[Exercise inputs Boundary: Start]

(** * Secret storage over raw HID: a shallow embedding of
      [qmk/secret_storage.c] and the properties of its protocol.

    The firmware keeps a small blob in the tail of the on-die flash and
    serves four commands (INFO, READ, WRITE, ERASE) arriving in 32-byte
    raw HID frames.  The embedding follows the C text function by
    function: 32-bit unsigned arithmetic is [Z] reduced modulo [2^32],
    the request/response frame is a [list Z] of bytes, the flash is a map
    from flash offsets to bytes, and the two volatile flags together with
    the scratch sector live in an explicit [state] record. *)

From Stdlib Require Import ZArith Lia Bool List.
From stdpp Require Import base list.

Local Open Scope Z_scope.

(** ** Protocol constants (the [#define]s of the C file) *)

Definition SECRET_CMD_INFO  : Z := 0xA0.
Definition SECRET_CMD_READ  : Z := 0xA1.
Definition SECRET_CMD_WRITE : Z := 0xA2.
Definition SECRET_CMD_ERASE : Z := 0xA3.

Definition SECRET_STATUS_OK    : Z := 0x00.
Definition SECRET_STATUS_ERR   : Z := 0x01.
Definition SECRET_STATUS_BUSY  : Z := 0x02.
Definition SECRET_STATUS_RANGE : Z := 0x03.
Definition SECRET_STATUS_ALIGN : Z := 0x04.
Definition SECRET_STATUS_ABORT : Z := 0x05.

Definition SECRET_MAX_READ  : Z := 28.
Definition SECRET_MAX_WRITE : Z := 26.

(** Size of the raw HID frame: [uint8_t req[32]]. *)
Definition FRAME_SIZE : nat := 32.

(** ** Build-time geometry

    The macros below come from the board configuration and from the Pico
    SDK; the C file only uses them.  They are kept as fields of a record
    so that every definition is parametric in the build. *)

Record config : Type := mkConfig {
  PICO_FLASH_SIZE_BYTES      : Z;
  WEAR_LEVELING_BACKING_SIZE : Z;
  SECRET_STORAGE_SIZE        : Z;
  FLASH_SECTOR_SIZE          : Z;
  FLASH_PAGE_SIZE            : Z;
  XIP_BASE                   : Z;
  KC_ESC                     : Z
}.

(** [#define SECRET_STORAGE_BASE (PICO_FLASH_SIZE_BYTES -
    WEAR_LEVELING_BACKING_SIZE - SECRET_STORAGE_SIZE)] *)
Definition SECRET_STORAGE_BASE (c : config) : Z :=
  PICO_FLASH_SIZE_BYTES c - WEAR_LEVELING_BACKING_SIZE c - SECRET_STORAGE_SIZE c.

(** The five [_Static_assert]s of the C file, followed by the facts about
    the flash part that the code relies on without asserting them: the
    sector size is a power of two (the code masks with
    [~(FLASH_SECTOR_SIZE - 1)]), pages tile a sector, and flash offsets
    fit 32 bits with one sector to spare. *)
Record config_ok (c : config) : Prop := mkConfigOk {
  assert_storage_pos     : 0 < SECRET_STORAGE_SIZE c;
  assert_storage_aligned : SECRET_STORAGE_SIZE c mod FLASH_SECTOR_SIZE c = 0;
  assert_backing_aligned : WEAR_LEVELING_BACKING_SIZE c mod FLASH_SECTOR_SIZE c = 0;
  assert_base_aligned    : SECRET_STORAGE_BASE c mod FLASH_SECTOR_SIZE c = 0;
  assert_fits            : SECRET_STORAGE_SIZE c + WEAR_LEVELING_BACKING_SIZE c
                           <= PICO_FLASH_SIZE_BYTES c;
  hw_backing_nonneg      : 0 <= WEAR_LEVELING_BACKING_SIZE c;
  hw_sector_pow2         : exists k, 0 <= k <= 32 /\ FLASH_SECTOR_SIZE c = 2 ^ k;
  hw_page_pos            : 0 < FLASH_PAGE_SIZE c;
  hw_page_tiles          : FLASH_SECTOR_SIZE c mod FLASH_PAGE_SIZE c = 0;
  hw_flash_32bit         : PICO_FLASH_SIZE_BYTES c + FLASH_SECTOR_SIZE c <= 2 ^ 32;
  hw_xip_32bit           : 0 <= XIP_BASE c < 2 ^ 32
}.

(** The build of the specification's worked example on an RP2040 board:
    2 MiB of flash, 8 KiB of wear-leveling backing store, a 4 KiB secret
    region, 4 KiB sectors, 256-byte pages, flash mapped at [0x10000000],
    and the HID usage code of Escape. *)
Definition rp2040_example : config :=
  {| PICO_FLASH_SIZE_BYTES      := 2097152;
     WEAR_LEVELING_BACKING_SIZE := 8192;
     SECRET_STORAGE_SIZE        := 4096;
     FLASH_SECTOR_SIZE          := 4096;
     FLASH_PAGE_SIZE            := 256;
     XIP_BASE                   := 0x10000000;
     KC_ESC                     := 0x29 |}.

(** ** Machine arithmetic *)

(** Reduction of a value to [uint32_t]. *)
Definition u32 (x : Z) : Z := x mod 2 ^ 32.

(** ** Byte buffers *)

(** [buf[i]] for an index known to be in range. *)
Definition byte_at (buf : list Z) (i : nat) : Z := default 0 (buf !! i).

(** The [n] bytes starting at [buf + pos], as [memcpy] reads them; [None]
    when the range leaves the array. *)
Definition frame_slice (buf : list Z) (pos n : nat) : option (list Z) :=
  if (pos + n <=? length buf)%nat then Some (take n (drop pos buf)) else None.

(** [memcpy(dst + pos, src, length src)]. *)
Definition memcpy_at (dst : list Z) (pos : nat) (src : list Z) : list Z :=
  take pos dst ++ src ++ drop (pos + length src) dst.

(** [memset(dst + pos, v, n)]. *)
Definition memset_at (dst : list Z) (pos : nat) (v : Z) (n : nat) : list Z :=
  memcpy_at dst pos (replicate n v).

[Exercise inputs Boundary: End]

§ **Task instructions**
Given the records above, restate word for word only the lines starting at the one with "Definition byte_at (buf" and ending at the one with "Definition memcpy_at (dst".

§ **Your response**
Definition byte_at (buf : list Z) (i : nat) : Z := default 0 (buf !! i).

(** The [n] bytes starting at [buf + pos], as [memcpy] reads them; [None]
    when the range leaves the array. *)
Definition frame_slice (buf : list Z) (pos n : nat) : option (list Z) :=
  if (pos + n <=? length buf)%nat then Some (take n (drop pos buf)) else None.

(** [memcpy(dst + pos, src, length src)]. *)
Definition memcpy_at (dst : list Z) (pos : nat) (src : list Z) : list Z :=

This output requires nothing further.